WindEnergy Hamburg: Wind industry leaders demand 'decisive action' from politicians

Leaders of the wind and hydrogen industry have called on Europe's politicians to support industry in the opening session of WindEnergy Hamburg 2022 this week (27-30 September).

Ben Backwell, Dennis Rendschmidt and Sven Utermöhlen (left to right) at WindEnergy Hamburg 2022 (Pic credit: Hamburg Messe und Congress/Michael Zapf)

The joint “Hamburg declaration on wind power's response to the energy and climate crises” calls on governments to take "decisive action" to support the wind industry.

The competition for the lowest prices, along with insufficient market dynamics and supply chain issues "have given rise to a trend that weakens Europe as a business place for the wind industry", warned Dennis Rendschmidt, managing director of German engineering industry association VDMA Power Systems. "Setting political expansion goals alone will not be enough to resolve these issues," he said.

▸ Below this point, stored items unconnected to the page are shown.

(** The conf argument of SetStorageInfo is a jsonutils.JSONObject: nil, a
    dictionary, or some other JSON value. *)
Inductive JSONObject : Type :=
| JDict (d : Jsonutils.JSONDict)
| JValue (v : Jsonutils.JSONValue).

Module SIscsiStorageConf.
Record t : Type := mk {
  Target : string;
  Iqn : string;
  Portal : string;
  Username : string;
  Password : string;
  LunId : Z;
}.
Definition zero : t := mk "" "" "" "" "" 0.
End SIscsiStorageConf.

(** SIscsiStorage, with the fields of the embedded SBaseStorage that
    SetStorageInfo assigns; the mutex is not part of the sequential model. *)
Module SIscsiStorage.
Record t : Type := mk {
  StorageId : string;
  StorageName : string;
  StorageConf : option Jsonutils.JSONDict;
  conf : SIscsiStorageConf.t;
  devicePath : string;
  isConnected : bool;
}.
Definition set_info (s : t) (id name : string) : t :=
  mk id name (StorageConf s) (conf s) (devicePath s) (isConnected s).
Definition set_StorageConf (s : t) (d : Jsonutils.JSONDict) : t :=
  mk (StorageId s) (StorageName s) (Some d) (conf s) (devicePath s) (isConnected s).
Definition set_conf (s : t) (c : SIscsiStorageConf.t) : t :=
  mk (StorageId s) (StorageName s) (StorageConf s) c (devicePath s) (isConnected s).
Definition set_connection (s : t) (path : string) (connected : bool) : t :=
  mk (StorageId s) (StorageName s) (StorageConf s) (conf s) path connected.
Definition Target (s : t) := SIscsiStorageConf.Target (conf s).
Definition Iqn (s : t) := SIscsiStorageConf.Iqn (conf s).
Definition Portal (s : t) := SIscsiStorageConf.Portal (conf s).
Definition Username (s : t) := SIscsiStorageConf.Username (conf s).
Definition Password (s : t) := SIscsiStorageConf.Password (conf s).
Definition LunId (s : t) := SIscsiStorageConf.LunId (conf s).
End SIscsiStorage.

Import SIscsiStorage.

(** NewIscsiStorage: every field at its zero value *)
Definition NewIscsiStorage : SIscsiStorage.t :=
  SIscsiStorage.mk "" "" None SIscsiStorageConf.zero "" false.

(** [Unmarshal] is jsonutils' conf.Unmarshal(&s.SIscsiStorageConf): it
    fills the structure in place, possibly in part, and may fail. *)
Definition SetStorageInfo
    (Unmarshal : JSONObject → SIscsiStorageConf.t → SIscsiStorageConf.t * option Errors.t)
    (s : SIscsiStorage.t) (storageId storageName : string) (conf : option JSONObject)
    : SIscsiStorage.t * option Errors.t :=
  let s := set_info s storageId storageName in
  match conf with
  | Some c =>
      let s := match c with
               | JDict dconf => set_StorageConf s dconf
               | JValue _ => s
               end in
      let '(filled, err) := Unmarshal c (SIscsiStorage.conf s) in
      let s := set_conf s filled in
      match err with
      | Some err => (s, Some (Errors.Wrapf err "unmarshal iSCSI storage config"))
      | None => (s, None)
      end
  | None => (s, None)
  end.

(** What the host offers to the storage: running a command and collecting
    its output (procutils), listing a directory and resolving a symlink
    (os, filepath), reading the clock and sleeping (time, in nanoseconds).
    [W] is the state of the world outside the process. *)
Record HostOps (W : Type) : Type := {
  Output : W → string → list string → W * (string * option Errors.t);
  ReadDir : W → string → W * (list string + Errors.t);
  EvalSymlinks : W → string → W * (string + Errors.t);
  Now : W → Z;
  Sleep : W → Z → W;
}.
Arguments Output {W}.
Arguments ReadDir {W}.
Arguments EvalSymlinks {W}.
Arguments Now {W}.
Arguments Sleep {W}.

(** A run threads the outside world and the list of commands issued so
    far, oldest first. *)
Record Run (W : Type) : Type := mkRun {
  world : W;
  issued : list (string * list string);
}.
Arguments mkRun {W}.
Arguments world {W}.
Arguments issued {W}.

Definition M (W A : Type) : Type := Run W → A * Run W.

Definition ret {W A} (a : A) : M W A := fun r => (a, r).

Definition bind {W A B} (m : M W A) (k : A → M W B) : M W B :=
  fun r => let '(a, r') := m r in k a r'.

Notation "x <~ m ;; k" := (bind m (fun x => k))
  (at level 100, m at level 60, right associativity).

Definition Second : Z := 1000000000.

Section Host.

Context {W : Type} (ops : HostOps W).

(** procutils.NewCommand(name, args...).Output() *)
Definition run_command (name : string) (args : list string)
    : M W (string * option Errors.t) :=
  fun r =>
    let '(w', out) := Output ops (world r) name args in
    (out, mkRun w' (issued r ++ [(name, args)])).

Definition read_dir (dir : string) : M W (list string + Errors.t) :=
  fun r => let '(w', res) := ReadDir ops (world r) dir in (res, mkRun w' (issued r)).

Definition eval_symlinks (path : string) : M W (string + Errors.t) :=
  fun r => let '(w', res) := EvalSymlinks ops (world r) path in (res, mkRun w' (issued r)).

Definition time_now : M W Z := fun r => (Now ops (world r), r).

Definition time_sleep (d : Z) : M W unit :=
  fun r => (tt, mkRun (Sleep ops (world r) d) (issued r)).

Definition has_credentials (s : SIscsiStorage.t) : bool :=
  negb (String.eqb (Username s) "") && negb (String.eqb (Password s) "").

Definition discovery_args (s : SIscsiStorage.t) : list string :=
  ["-m"; "discovery"; "-t"; "sendtargets"; "-p"; Portal s]
  ++ (if has_credentials s
      then ["--username"; Username s; "--password"; Password s] else []).

Definition discoverTarget (s : SIscsiStorage.t) : M W (option Errors.t) :=
  out <~ run_command "iscsiadm" (discovery_args s) ;;
  match out with
  | (output, Some err) =>
      ret (Some (Errors.Wrapf err ("iscsiadm discovery failed: " +:+ output)))
  | (output, None) =>
      if negb (GoString.Contains output (Iqn s))
      then ret (Some (Errors.Errorf
                        ("target IQN " +:+ Iqn s +:+ " not found in discovery results")))
      else ret None
  end.

Definition setNodeParam (s : SIscsiStorage.t) (param value : string)
    : M W (option Errors.t) :=
  out <~ run_command "iscsiadm"
           ["-m"; "node"; "-T"; Iqn s; "-p"; Portal s; "-o"; "update";
            "-n"; param; "-v"; value] ;;
  match out with
  | (output, Some err) =>
      ret (Some (Errors.Wrapf err
                   ("failed to set node parameter " +:+ param +:+ ": " +:+ output)))
  | (_, None) => ret None
  end.

Definition setAuthParams (s : SIscsiStorage.t) : M W (option Errors.t) :=
  e <~ setNodeParam s "node.session.auth.authmethod" "CHAP" ;;
  match e with
  | Some err => ret (Some err)
  | None =>
      e <~ setNodeParam s "node.session.auth.username" (Username s) ;;
      match e with
      | Some err => ret (Some err)
      | None =>
          e <~ setNodeParam s "node.session.auth.password" (Password s) ;;
          match e with
          | Some err => ret (Some err)
          | None => ret None
          end
      end
  end.

Definition login_args (s : SIscsiStorage.t) : list string :=
  ["-m"; "node"; "-T"; Iqn s; "-p"; Portal s; "--login"].

Definition logout_args (s : SIscsiStorage.t) : list string :=
  ["-m"; "node"; "-T"; Iqn s; "-p"; Portal s; "--logout"].

Definition login_command (s : SIscsiStorage.t) : M W (option Errors.t) :=
  out <~ run_command "iscsiadm" (login_args s) ;;
  match out with
  | (output, Some err) =>
      if GoString.Contains output "already exists" then ret None
      else ret (Some (Errors.Wrapf err ("iscsiadm login failed: " +:+ output)))
  | (_, None) => ret None
  end.

Definition loginTarget (s : SIscsiStorage.t) : M W (option Errors.t) :=
  if has_credentials s then
    e <~ setAuthParams s ;;
    match e with
    | Some err => ret (Some (Errors.Wrapf err "set authentication parameters"))
    | None => login_command s
    end
  else login_command s.

Definition logoutTarget (s : SIscsiStorage.t) : M W (option Errors.t) :=
  out <~ run_command "iscsiadm" (logout_args s) ;;
  match out with
  | (output, Some err) =>
      if GoString.Contains output "not found" then ret None
      else ret (Some (Errors.Wrapf err ("iscsiadm logout failed: " +:+ output)))
  | (_, None) => ret None
  end.

Definition cleanupDiscovery (s : SIscsiStorage.t) : M W (option Errors.t) :=
  out <~ run_command "iscsiadm"
           ["-m"; "node"; "-T"; Iqn s; "-p"; Portal s; "-o"; "delete"] ;;
  match out with
  | (output, Some err) =>
      if GoString.Contains output "not found" then ret None
      else ret (Some (Errors.Wrapf err ("cleanup discovery failed: " +:+ output)))
  | (_, None) => ret None
  end.

Definition byPathDir : string := "/dev/disk/by-path".

(** fmt.Sprintf("ip-%s.*-iscsi-%s-lun-%d", regexp.QuoteMeta(targetIP),
    regexp.QuoteMeta(s.Iqn), s.LunId) *)
Definition device_pattern_text (targetIP iqn : string) (lunId : Z) : string :=
  "ip-" +:+ Regexp.QuoteMeta targetIP +:+ ".*-iscsi-" +:+ Regexp.QuoteMeta iqn
  +:+ "-lun-" +:+ Strconv.Itoa lunId.

(** What that text compiles to: the quoted texts match literally, [.*]
    any text without line feed. *)
Definition device_pattern (targetIP iqn : string) (lunId : Z) : Regexp.re :=
  Regexp.Cat (Regexp.Text ("ip-" +:+ targetIP))
 (Regexp.Cat (Regexp.Star Regexp.Dot)
             (Regexp.Text ("-iscsi-" +:+ iqn +:+ "-lun-" +:+ Strconv.Itoa lunId))).

(** regexp.Compile on the pattern text. Quoting leaves nothing the parser
    could refuse but bytes that are not valid UTF-8: it stops at the first
    such byte, and the error quotes the text from there. The parser also
    gives up on expressions of some million characters, which the model
    leaves out. A name is matched on its bytes, which on a name that is
    valid UTF-8 is what matching its characters gives. *)
Definition compile_device_pattern (targetIP iqn : string) (lunId : Z)
    : Regexp.re + Errors.t :=
  match Utf8.invalid_rest (GoString.bytes (device_pattern_text targetIP iqn lunId)) with
  | Some rest =>
      inr (Errors.Errorf ("error parsing regexp: invalid UTF-8: `"
                          +:+ string_of_list_ascii rest +:+ "`"))
  | None => inl (device_pattern targetIP iqn lunId)
  end.

(** the loop over the directory entries in findDevicePath *)
Fixpoint findDevicePath_scan (regex : Regexp.re) (entries : list string)
    : M W (option string) :=
  match entries with
  | [] => ret None
  | name :: rest =>
      if Regexp.MatchString regex name then
        res <~ eval_symlinks (byPathDir +:+ "/" +:+ name) ;;
        match res with
        | inr _ => findDevicePath_scan regex rest
        | inl realPath => ret (Some realPath)
        end
      else findDevicePath_scan regex rest
  end.

Definition device_not_found (s : SIscsiStorage.t) : Errors.t :=
  Errors.Errorf ("device not found for target " +:+ Iqn s +:+ " lun "
                 +:+ Strconv.Itoa (LunId s)).

Definition findDevicePath (s : SIscsiStorage.t) : M W (string + Errors.t) :=
  listing <~ read_dir byPathDir ;;
  match listing with
  | inr err => ret (inr (Errors.Wrapf err ("read " +:+ byPathDir)))
  | inl entries =>
      let targetIP := GoString.before_first ":" (Portal s) in
      match compile_device_pattern targetIP (Iqn s) (LunId s) with
      | inr err => ret (inr (Errors.Wrapf err "compile device path pattern"))
      | inl regex =>
          found <~ findDevicePath_scan regex entries ;;
          match found with
          | Some realPath => ret (inl realPath)
          | None => ret (inr (device_not_found s))
          end
      end
  end.

Definition wait_timeout : Errors.t :=
  Errors.Errorf "timeout waiting for iSCSI device to appear".

(** the polling loop of waitForDevice; [fuel] bounds the number of times
    the loop condition is evaluated, [None] reports that it ran out *)
Fixpoint waitForDevice_loop (fuel : nat) (s : SIscsiStorage.t) (deadline : Z)
    : M W (option (string + Errors.t)) :=
  match fuel with
  | O => ret None
  | S fuel' =>
      now <~ time_now ;;
      if now <? deadline then
        res <~ findDevicePath s ;;
        match res with
        | inl devicePath =>
            if negb (String.eqb devicePath "") then ret (Some (inl devicePath))
            else (_ <~ time_sleep (1 * Second) ;; waitForDevice_loop fuel' s deadline)
        | inr _ => _ <~ time_sleep (1 * Second) ;; waitForDevice_loop fuel' s deadline
        end
      else ret (Some (inr wait_timeout))
  end.

Definition waitForDevice (fuel : nat) (s : SIscsiStorage.t)
    : M W (option (string + Errors.t)) :=
  start <~ time_now ;;
  waitForDevice_loop fuel s (start + 30 * Second).

(** MountStorage and UnmountStorage return the storage as it is afterwards
    and the error. *)
Definition MountStorage (fuel : nat) (s : SIscsiStorage.t)
    : M W (option (SIscsiStorage.t * option Errors.t)) :=
  if isConnected s then ret (Some (s, None))
  else
    e <~ discoverTarget s ;;
    match e with
    | Some err => ret (Some (s, Some (Errors.Wrapf err "discover iSCSI target")))
    | None =>
        e <~ loginTarget s ;;
        match e with
        | Some err => ret (Some (s, Some (Errors.Wrapf err "login to iSCSI target")))
        | None =>
            waited <~ waitForDevice fuel s ;;
            match waited with
            | None => ret None
            | Some (inr err) =>
                _ <~ logoutTarget s ;;
                ret (Some (s, Some (Errors.Wrapf err "wait for iSCSI device")))
            | Some (inl devicePath) =>
                ret (Some (set_connection s devicePath true, None))
            end
        end
    end.
(** Values and the comparison of [SpecFloat] agree on valid results. *)
Lemma out_spec_leb (r1 r2 : spec_float) (V1 V2 : Z) :
  out_spec r1 V1 -> out_spec r2 V2 ->
  valid_binary r1 = true -> valid_binary r2 = true ->
  V1 <= V2 -> SFleb r1 r2 = true.
Proof.
  intros H1 H2 Hv1 Hv2 HV.
  destruct r1 as [[|]|[|]| |[|] m1 e1]; try contradiction;
  destruct r2 as [[|]|[|]| |[|] m2 e2]; try contradiction;
    try reflexivity; cbn [out_spec] in H1, H2.
  - (* infinity, zero *)
    exfalso. subst V2. assert (0 < 2 ^ (1024 + Bexp)) by (apply pow2_pos; unfold Bexp; lia). lia.
  - (* infinity, finite *)
    exfalso. pose proof (valid_finite m2 e2 Hv2) as (He2 & Hm2 & _). subst V2.
    assert (Hp2 : 0 < 2 ^ (e2 + Bexp)) by (apply pow2_pos; unfold Bexp; lia).
    assert (Hb : Zpos m2 * 2 ^ (e2 + Bexp) < 2 ^ 53 * 2 ^ (e2 + Bexp))
      by (apply Z.mul_lt_mono_pos_r; [exact Hp2|exact Hm2]).
    assert (Hc : 2 ^ 53 * 2 ^ (e2 + Bexp) <= 2 ^ (1024 + Bexp)).
    { rewrite <- Z.pow_add_r by (unfold Bexp; lia). apply pow2_le. unfold Bexp. lia. }
    lia.
  - (* finite, zero *)
    exfalso. subst V2.
    pose proof (valid_finite m1 e1 Hv1) as (He1 & _).
    assert (0 < Zpos m1 * 2 ^ (e1 + Bexp))
      by (apply Z.mul_pos_pos; [lia|apply pow2_pos; unfold Bexp; lia]).
    lia.
  - (* finite, finite *)
    pose proof (valid_finite m1 e1 Hv1) as (He1 & Hm1 & Hn1).
    pose proof (valid_finite m2 e2 Hv2) as (He2 & Hm2 & Hn2).
    apply SFleb_finite. unfold lex_le. subst V1 V2.
    assert (Hp2 : 0 < 2 ^ (e2 + Bexp)) by (apply pow2_pos; unfold Bexp; lia).
    destruct (Z_lt_le_dec e1 e2) as [Hlt|Hge]; [left; exact Hlt|right].
    destruct (Z.eq_dec e1 e2) as [Heq|Hne].
    + split; [exact Heq|]. subst e2.
      apply Z.mul_le_mono_pos_r in HV; [|exact Hp2]. lia.
    + exfalso. specialize (Hn1 ltac:(lia)).
      assert (Ha : 2 ^ 53 * 2 ^ (e2 + Bexp) <= Zpos m1 * 2 ^ (e1 + Bexp)).
      { apply Z.le_trans with (2 ^ 52 * 2 ^ (e1 + Bexp)).
        - rewrite <- !Z.pow_add_r by (unfold Bexp; lia). apply pow2_le. unfold Bexp. lia.
        - apply Z.mul_le_mono_nonneg_r; [apply Z.pow_nonneg; lia|exact Hn1]. }
      assert (Hb : Zpos m2 * 2 ^ (e2 + Bexp) < 2 ^ 53 * 2 ^ (e2 + Bexp))
        by (apply Z.mul_lt_mono_pos_r; [exact Hp2|exact Hm2]).
      lia.
Qed.

Lemma valid_digits (m : positive) (e : Z) :
  valid_binary (S754_finite false m e) = true ->
  -1074 < e -> Zpos (digits2_pos m) = 53.
Proof.
  unfold SpecFloat.valid_binary, bounded, canonical_mantissa. intros H He.
  apply andb_true_iff in H. destruct H as [Hc _]. apply Z.eqb_eq in Hc.
  unfold fexp, SpecFloat.emin, prec, emax in Hc. lia.
Qed.

(** The order of valid positive numbers, read on values. *)
Lemma lex_le_value (m1 m2 : positive) (e1 e2 c : Z) :
  valid_binary (S754_finite false m1 e1) = true ->
  valid_binary (S754_finite false m2 e2) = true ->
  lex_le e1 m1 e2 m2 -> 1074 <= c ->
  Zpos m1 * 2 ^ (e1 + c) <= Zpos m2 * 2 ^ (e2 + c).
Proof.
  intros Hv1 Hv2 Hlex Hc.
  pose proof (valid_finite m1 e1 Hv1) as (He1 & Hm1 & _).
  pose proof (valid_finite m2 e2 Hv2) as (He2 & _ & Hn2).
  destruct Hlex as [Hlt|[-> Hm]].
  - specialize (Hn2 ltac:(lia)).
    apply Z.le_trans with (2 ^ 53 * 2 ^ (e1 + c)).
    + apply Z.mul_le_mono_nonneg_r; [apply Z.pow_nonneg; lia|lia].
    + apply Z.le_trans with (2 ^ 52 * 2 ^ (e2 + c)).
      * rewrite <- !Z.pow_add_r by lia. apply pow2_le. lia.
      * apply Z.mul_le_mono_nonneg_r; [apply Z.pow_nonneg; lia|exact Hn2].
  - apply Z.mul_le_mono_nonneg_r; [apply Z.pow_nonneg; lia|lia].
Qed.

(** A product of valid numbers that needs no shift is small. *)
Lemma product_no_shift (mk mi : positive) (ek ei : Z) :
  valid_binary (S754_finite false mk ek) = true ->
  valid_binary (S754_finite false mi ei) = true ->
  fexp prec emax (Zpos (digits2_pos (mk * mi)) + (ek + ei)) <= ek + ei ->
  ek + ei <= 971.
Proof.
  intros Hvk Hvi Hfe.
  pose proof (valid_finite mk ek Hvk) as (Hek & _ & _).
  pose proof (valid_finite mi ei Hvi) as (Hei & _ & _).
  destruct (Z.eq_dec ek (-1074)) as [->|Hk]; [lia|].
  destruct (Z.eq_dec ei (-1074)) as [->|Hi]; [lia|].
  exfalso.
  pose proof (valid_digits mk ek Hvk ltac:(lia)) as Hdk.
  pose proof (valid_digits mi ei Hvi ltac:(lia)) as Hdi.
  rewrite digits2_pos_log2 in Hdk, Hdi, Hfe.
  pose proof (Z.log2_mul_below (Zpos mk) (Zpos mi) ltac:(lia) ltac:(lia)) as Hlog.
  rewrite Pos2Z.inj_mul in Hfe.
  unfold fexp, SpecFloat.emin, prec, emax in Hfe. lia.
Qed.

Lemma round_product_spec (mk mi : positive) (ek ei : Z) :
  valid_binary (S754_finite false mk ek) = true ->
  valid_binary (S754_finite false mi ei) = true ->
  let M := (mk * mi)%positive in
  let E := ek + ei in
  let fe := fexp prec emax (Zpos (digits2_pos M) + E) in
  - Bexp <= E /\
  exists Q, 0 <= Q /\ near (Zpos M * 2 ^ (E + Bexp)) (fe + Bexp) Q /\
            out_spec (SFmul prec emax (S754_finite false mk ek) (S754_finite false mi ei))
                     (Q * 2 ^ (fe + Bexp)).
Proof.
  intros Hvk Hvi M E fe.
  pose proof (valid_finite mk ek Hvk) as (Hek & _ & _).
  pose proof (valid_finite mi ei Hvi) as (Hei & _ & _).
  assert (HB : - Bexp <= E) by (unfold Bexp, E; lia).
  split; [exact HB|].
  apply round_spec; [exact HB|].
  apply product_no_shift; assumption.
Qed.

Lemma out_spec_nonneg (r : spec_float) (V : Z) (s : bool) :
  out_spec r V -> SFleb (S754_zero s) r = true.
Proof. destruct r as [[|]|[|]| |[|] m e]; simpl; try contradiction; reflexivity. Qed.


Lemma SFmul_le_compat_l (K S1 S2 : spec_float) :
  nonneg_finite K -> nonneg_finite S1 -> nonneg_finite S2 ->
  valid_binary K = true -> valid_binary S1 = true -> valid_binary S2 = true ->
  valid_binary (SFmul prec emax K S1) = true ->
  valid_binary (SFmul prec emax K S2) = true ->
  SFleb S1 S2 = true ->
  SFleb (SFmul prec emax K S1) (SFmul prec emax K S2) = true.
Proof.
  intros [[sk ->]|(mk & ek & ->)] [[s1 ->]|(m1 & e1 & ->)] [[s2 ->]|(m2 & e2 & ->)]
         HvK Hv1 Hv2 Hvr1 Hvr2 Hle; try reflexivity.
  - (* k * 0 <= k * s2 *)
    destruct (round_product_spec mk m2 ek e2 HvK Hv2) as (_ & Q & _ & _ & Hout).
    change (SFmul prec emax (S754_finite false mk ek) (S754_zero s1))
      with (S754_zero (xorb false s1)).
    eapply out_spec_nonneg. exact Hout.
  - (* s1 > 0 = s2 *) discriminate Hle.
  - destruct (round_product_spec mk m1 ek e1 HvK Hv1) as (HB1 & Q1 & _ & Hn1 & Hout1).
    destruct (round_product_spec mk m2 ek e2 HvK Hv2) as (HB2 & Q2 & _ & Hn2 & Hout2).
    eapply out_spec_leb; [exact Hout1|exact Hout2|exact Hvr1|exact Hvr2|].
    apply rounded_le; try assumption.
    rewrite !Pos2Z.inj_mul, <- !Z.mul_assoc.
    apply Z.mul_le_mono_nonneg_l; [lia|].
    replace (ek + e1 + Bexp) with (e1 + (ek + Bexp)) by lia.
    replace (ek + e2 + Bexp) with (e2 + (ek + Bexp)) by lia.
    pose proof (valid_finite mk ek HvK) as (Hek & _ & _).
    apply lex_le_value; try assumption; [|unfold Bexp; lia].
    apply SFleb_finite in Hle. exact Hle.
Qed.

(** ** Division by a constant above 4 stays finite *)

Lemma quot_step (k m0 : Z) (mrs : shr_record) :
  0 <= k -> 0 <= m0 -> shr_m mrs = m0 / 2 ^ k ->
  shr_m (shr_1 mrs) = m0 / 2 ^ (k + 1).
Proof.
  intros Hk Hm0 Hq. pose proof (pow2_pos k Hk) as Hp.
  assert (Hm : 0 <= shr_m mrs) by (rewrite Hq; apply Z.div_pos; lia).
  destruct mrs as [m r s]. cbn [shr_m] in *. rewrite shr_1_spec by exact Hm.
  cbn [shr_m]. rewrite Hq, Z.div_div by lia. rewrite pow2_succ by exact Hk.
  f_equal. lia.
Qed.

Lemma quot_iter (n : positive) :
  forall (k m0 : Z) (mrs : shr_record),
    0 <= k -> 0 <= m0 -> shr_m mrs = m0 / 2 ^ k ->
    shr_m (iter_pos shr_1 n mrs) = m0 / 2 ^ (k + Zpos n).
Proof.
  induction n as [n IH|n IH|]; intros k m0 mrs Hk Hm0 Hq; simpl iter_pos.
  - replace (k + Zpos n~1) with (k + 1 + Zpos n + Zpos n) by lia.
    apply IH; [lia|exact Hm0|]. apply IH; [lia|exact Hm0|]. apply quot_step; assumption.
  - replace (k + Zpos n~0) with (k + Zpos n + Zpos n) by lia.
    apply IH; [lia|exact Hm0|]. apply IH; assumption.
  - apply quot_step; assumption.
Qed.

Lemma shr_m_iter (n : positive) (mrs : shr_record) :
  0 <= shr_m mrs -> shr_m (iter_pos shr_1 n mrs) = shr_m mrs / 2 ^ Zpos n.
Proof.
  intros Hm. apply (quot_iter n 0 (shr_m mrs) mrs (Z.le_refl 0) Hm).
  change (2 ^ 0) with 1. rewrite Z.div_1_r. reflexivity.
Qed.

Lemma shr_record_of_loc_m (m : Z) (l : location) : shr_m (shr_record_of_loc m l) = m.
Proof. destruct l as [|[| |]]; reflexivity. Qed.

(** A non-negative mantissa of magnitude at most [2^1022] rounds to a
    zero or to a finite positive number. *)
Lemma binary_round_aux_finite (mz ez : Z) (lz : location) :
  0 <= mz -> Zdigits2 mz + ez <= 1022 -> ez <= 969 ->
  let r := binary_round_aux prec emax false mz ez lz in
  r = S754_zero false \/ exists m e, r = S754_finite false m e.
Proof.
  intros Hmz Hd Hez. unfold binary_round_aux.
  set (fe := fexp prec emax (Zdigits2 mz + ez)).
  assert (Hfe : -1074 <= fe <= 969 /\ Zdigits2 mz + ez - 53 <= fe)
    by (unfold fe, fexp, SpecFloat.emin, prec, emax; lia).
  assert (Hmlt : mz < 2 ^ Zdigits2 mz).
  { destruct (Z.eq_dec mz 0) as [->|Hnz]; [reflexivity|].
    rewrite Zdigits2_log2 by lia. apply digits_bounds. lia. }
  assert (Hd0 : 0 <= Zdigits2 mz) by (destruct mz; simpl; lia).
  assert (Hstep1 : exists mrs e', shr_fexp prec emax mz ez lz = (mrs, e') /\
                     0 <= shr_m mrs < 2 ^ 53 /\ -1074 <= e' <= 969).
  { unfold shr_fexp, shr. fold fe.
    destruct (fe - ez) as [|n|n] eqn:Hn.
    - eexists _, _. split; [reflexivity|]. rewrite shr_record_of_loc_m.
      split; [|lia]. split; [lia|].
      apply Z.lt_le_trans with (2 ^ Zdigits2 mz); [exact Hmlt|apply pow2_le; lia].
    - eexists _, _. split; [reflexivity|].
      rewrite shr_m_iter by (rewrite shr_record_of_loc_m; lia).
      rewrite shr_record_of_loc_m. split; [|lia]. split.
      + apply Z.div_pos; [lia|apply pow2_pos; lia].
      + apply Z.div_lt_upper_bound; [apply pow2_pos; lia|].
        rewrite <- Z.pow_add_r by lia.
        apply Z.lt_le_trans with (2 ^ Zdigits2 mz); [exact Hmlt|apply pow2_le; lia].
    - eexists _, _. split; [reflexivity|]. rewrite shr_record_of_loc_m.
      split; [|lia]. split; [lia|].
      apply Z.lt_le_trans with (2 ^ Zdigits2 mz); [exact Hmlt|apply pow2_le; lia]. }
  destruct Hstep1 as (mrs & e' & -> & Hm' & He').
  pose proof (round_nearest_even_bounds (shr_m mrs) (loc_of_shr_record mrs)) as Hrb.
  set (Q := round_nearest_even (shr_m mrs) (loc_of_shr_record mrs)) in *.
  pose proof (finish_spec Q e' ltac:(lia) ltac:(lia) ltac:(lia)) as Hout.
  match type of Hout with out_spec ?r _ => set (res := r) in * end.
  destruct res as [[|]|[|]| |[|] m e]; try contradiction; eauto.
  exfalso. cbn [out_spec] in Hout.
  assert (Hb : Q * 2 ^ (e' + Bexp) <= 2 ^ 53 * 2 ^ (e' + Bexp))
    by (apply Z.mul_le_mono_nonneg_r; [apply Z.pow_nonneg; lia|lia]).
  assert (Hc : 2 ^ 53 * 2 ^ (e' + Bexp) < 2 ^ (1024 + Bexp)).
  { rewrite <- Z.pow_add_r by (unfold Bexp; lia).
    apply Z.pow_lt_mono_r; unfold Bexp; lia. }
  lia.
Qed.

Echoing strong calls for Europe-wide action to safeguard the wind industry by Siemens Gamesa, which launched coinciding with the Hamburg event, Rendschmidt stressed that governments "must recognise wind energy as a strategic sector" in national and regional industrial policy and ensure that turbine manufacturers and the wind supply chain have "full and unrestricted access" to the components and materials they need. 

“Concrete industrial development plans and the right trade policies can allow the wind industry to plan for healthy and sustainable supply chain development,” he said.

Ben Backwell, CEO of the Global Wind Energy Council (GWEC), said wind power and other renewable energies, including green hydrogen, must be at the centre of political decision-making to create a "reliable, long-term perspective" for the continuous expansion of wind energy.

 "Only clear and ambitious policy frameworks for the deployment of wind and renewable energy, with a long-term horizon of ten-plus years, can help to align energy and climate goals with market forces," he said. Governments, he added, must "urgently streamline the planning and permitting processes, improve their network infrastructures, and further develop the power markets".

Accelerating the build-out of renewable energies is "an important answer to the current energy crisis", agreed Sven Utermöhlen, chairman of industry association WindEurope and CEO for offshore wind at RWE Renewables. 

This means effective grid planning, investment and infrastructure expansion to deliver, manage and store ever-increasing amounts of renewable energy is also critical. “Simplified, streamlined and digitalised permitting processes and an accelerated, coordinated and integrated grid expansion are essential preconditions for achieving this,” Utermöhlen added.